(Stored data)
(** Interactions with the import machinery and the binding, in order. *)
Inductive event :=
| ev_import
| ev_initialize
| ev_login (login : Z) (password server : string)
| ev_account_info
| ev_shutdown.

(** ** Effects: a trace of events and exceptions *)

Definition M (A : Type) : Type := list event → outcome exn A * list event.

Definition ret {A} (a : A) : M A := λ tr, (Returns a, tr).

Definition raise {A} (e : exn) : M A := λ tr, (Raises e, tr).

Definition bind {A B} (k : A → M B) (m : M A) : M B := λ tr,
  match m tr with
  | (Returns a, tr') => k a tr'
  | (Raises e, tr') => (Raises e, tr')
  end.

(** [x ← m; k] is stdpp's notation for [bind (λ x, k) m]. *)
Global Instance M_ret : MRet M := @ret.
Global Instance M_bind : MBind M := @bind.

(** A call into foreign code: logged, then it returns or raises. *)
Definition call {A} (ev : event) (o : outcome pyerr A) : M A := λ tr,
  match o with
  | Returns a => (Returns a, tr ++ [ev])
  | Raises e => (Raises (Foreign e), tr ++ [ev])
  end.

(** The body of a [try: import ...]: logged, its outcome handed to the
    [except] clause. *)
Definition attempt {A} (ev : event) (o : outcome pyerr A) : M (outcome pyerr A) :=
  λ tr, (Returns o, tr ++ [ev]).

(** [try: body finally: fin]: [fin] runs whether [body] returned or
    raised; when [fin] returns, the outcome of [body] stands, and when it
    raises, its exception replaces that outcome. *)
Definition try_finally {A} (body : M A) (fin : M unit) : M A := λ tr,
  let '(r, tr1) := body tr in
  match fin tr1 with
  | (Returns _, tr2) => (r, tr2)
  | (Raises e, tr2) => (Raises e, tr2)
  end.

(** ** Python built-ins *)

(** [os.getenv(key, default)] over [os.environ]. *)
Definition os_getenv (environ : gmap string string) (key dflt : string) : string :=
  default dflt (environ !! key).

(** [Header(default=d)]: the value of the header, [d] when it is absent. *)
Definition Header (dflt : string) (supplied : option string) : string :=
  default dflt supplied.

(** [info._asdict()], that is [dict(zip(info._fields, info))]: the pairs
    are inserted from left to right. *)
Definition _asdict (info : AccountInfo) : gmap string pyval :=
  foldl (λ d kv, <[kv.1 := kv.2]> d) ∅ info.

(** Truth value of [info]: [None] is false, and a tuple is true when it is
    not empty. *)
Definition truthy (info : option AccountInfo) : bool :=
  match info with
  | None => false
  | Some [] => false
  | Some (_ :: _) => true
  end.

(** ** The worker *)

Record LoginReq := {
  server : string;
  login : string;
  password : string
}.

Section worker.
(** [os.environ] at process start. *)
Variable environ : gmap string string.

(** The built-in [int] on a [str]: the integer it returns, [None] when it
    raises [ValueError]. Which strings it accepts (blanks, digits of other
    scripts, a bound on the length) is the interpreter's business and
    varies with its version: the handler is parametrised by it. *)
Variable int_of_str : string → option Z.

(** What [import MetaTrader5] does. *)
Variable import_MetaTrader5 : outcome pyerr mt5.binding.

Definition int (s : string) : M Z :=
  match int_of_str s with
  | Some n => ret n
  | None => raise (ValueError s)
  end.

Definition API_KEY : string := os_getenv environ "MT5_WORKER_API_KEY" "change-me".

---

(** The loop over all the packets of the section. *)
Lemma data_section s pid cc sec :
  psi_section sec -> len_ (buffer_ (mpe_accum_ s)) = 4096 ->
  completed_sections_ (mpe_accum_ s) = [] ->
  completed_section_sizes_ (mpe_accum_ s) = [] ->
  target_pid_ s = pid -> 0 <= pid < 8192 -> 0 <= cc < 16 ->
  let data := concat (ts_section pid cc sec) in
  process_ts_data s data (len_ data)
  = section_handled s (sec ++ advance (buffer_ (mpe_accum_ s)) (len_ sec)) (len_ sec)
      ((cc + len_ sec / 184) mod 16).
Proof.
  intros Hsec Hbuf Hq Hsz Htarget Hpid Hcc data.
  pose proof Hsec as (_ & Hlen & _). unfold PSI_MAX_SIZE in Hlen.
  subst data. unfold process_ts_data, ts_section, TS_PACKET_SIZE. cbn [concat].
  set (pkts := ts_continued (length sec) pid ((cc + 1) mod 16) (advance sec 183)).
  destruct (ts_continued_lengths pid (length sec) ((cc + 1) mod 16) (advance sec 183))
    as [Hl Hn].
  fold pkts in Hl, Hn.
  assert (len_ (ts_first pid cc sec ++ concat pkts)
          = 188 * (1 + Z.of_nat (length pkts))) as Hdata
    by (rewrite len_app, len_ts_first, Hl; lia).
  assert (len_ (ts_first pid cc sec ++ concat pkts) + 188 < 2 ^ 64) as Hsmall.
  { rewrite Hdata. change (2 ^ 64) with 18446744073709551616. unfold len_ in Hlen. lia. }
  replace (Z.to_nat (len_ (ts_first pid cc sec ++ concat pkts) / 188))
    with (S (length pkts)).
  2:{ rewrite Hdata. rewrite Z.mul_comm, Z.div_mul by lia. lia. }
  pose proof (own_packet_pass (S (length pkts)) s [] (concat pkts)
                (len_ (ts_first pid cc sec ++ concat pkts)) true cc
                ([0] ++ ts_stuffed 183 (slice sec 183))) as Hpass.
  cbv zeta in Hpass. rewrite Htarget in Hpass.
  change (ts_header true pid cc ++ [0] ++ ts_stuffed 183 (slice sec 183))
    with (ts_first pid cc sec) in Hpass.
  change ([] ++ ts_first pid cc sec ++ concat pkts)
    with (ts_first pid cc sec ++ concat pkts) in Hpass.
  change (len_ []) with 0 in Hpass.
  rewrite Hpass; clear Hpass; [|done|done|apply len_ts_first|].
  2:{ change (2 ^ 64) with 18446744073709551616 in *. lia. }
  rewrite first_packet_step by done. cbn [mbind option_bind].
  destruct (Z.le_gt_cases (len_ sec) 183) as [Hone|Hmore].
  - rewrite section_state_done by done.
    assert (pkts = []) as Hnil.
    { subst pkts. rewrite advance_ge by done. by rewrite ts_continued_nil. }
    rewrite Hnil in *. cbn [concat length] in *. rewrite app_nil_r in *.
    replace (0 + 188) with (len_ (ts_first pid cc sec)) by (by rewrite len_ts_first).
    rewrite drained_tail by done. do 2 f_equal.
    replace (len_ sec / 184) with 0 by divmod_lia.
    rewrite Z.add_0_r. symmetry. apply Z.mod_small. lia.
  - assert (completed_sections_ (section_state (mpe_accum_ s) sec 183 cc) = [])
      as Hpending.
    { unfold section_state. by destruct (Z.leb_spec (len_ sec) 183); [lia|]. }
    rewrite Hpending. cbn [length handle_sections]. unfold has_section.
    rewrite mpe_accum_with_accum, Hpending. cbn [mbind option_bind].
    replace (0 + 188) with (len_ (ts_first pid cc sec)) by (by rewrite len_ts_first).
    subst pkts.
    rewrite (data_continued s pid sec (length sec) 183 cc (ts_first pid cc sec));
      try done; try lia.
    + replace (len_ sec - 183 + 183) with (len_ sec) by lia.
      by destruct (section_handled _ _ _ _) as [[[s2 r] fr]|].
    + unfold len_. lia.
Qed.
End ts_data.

PROBLEM DETAILS:
Look back at the entries above. Retype the line with "tr') => k a tr'", the line with "(** [os.getenv(key, default)]", and all lines in between.

ANSWER FOR THE TASK:
  | (Returns a, tr') => k a tr'
  | (Raises e, tr') => (Raises e, tr')
  end.

(** [x ← m; k] is stdpp's notation for [bind (λ x, k) m]. *)
Global Instance M_ret : MRet M := @ret.
Global Instance M_bind : MBind M := @bind.

(** A call into foreign code: logged, then it returns or raises. *)
Definition call {A} (ev : event) (o : outcome pyerr A) : M A := λ tr,
  match o with
  | Returns a => (Returns a, tr ++ [ev])
  | Raises e => (Raises (Foreign e), tr ++ [ev])
  end.

(** The body of a [try: import ...]: logged, its outcome handed to the
    [except] clause. *)
Definition attempt {A} (ev : event) (o : outcome pyerr A) : M (outcome pyerr A) :=
  λ tr, (Returns o, tr ++ [ev]).

(** [try: body finally: fin]: [fin] runs whether [body] returned or
    raised; when [fin] returns, the outcome of [body] stands, and when it
    raises, its exception replaces that outcome. *)
Definition try_finally {A} (body : M A) (fin : M unit) : M A := λ tr,
  let '(r, tr1) := body tr in
  match fin tr1 with
  | (Returns _, tr2) => (r, tr2)
  | (Raises e, tr2) => (Raises e, tr2)
  end.

(** ** Python built-ins *)

(** [os.getenv(key, default)] over [os.environ]. *)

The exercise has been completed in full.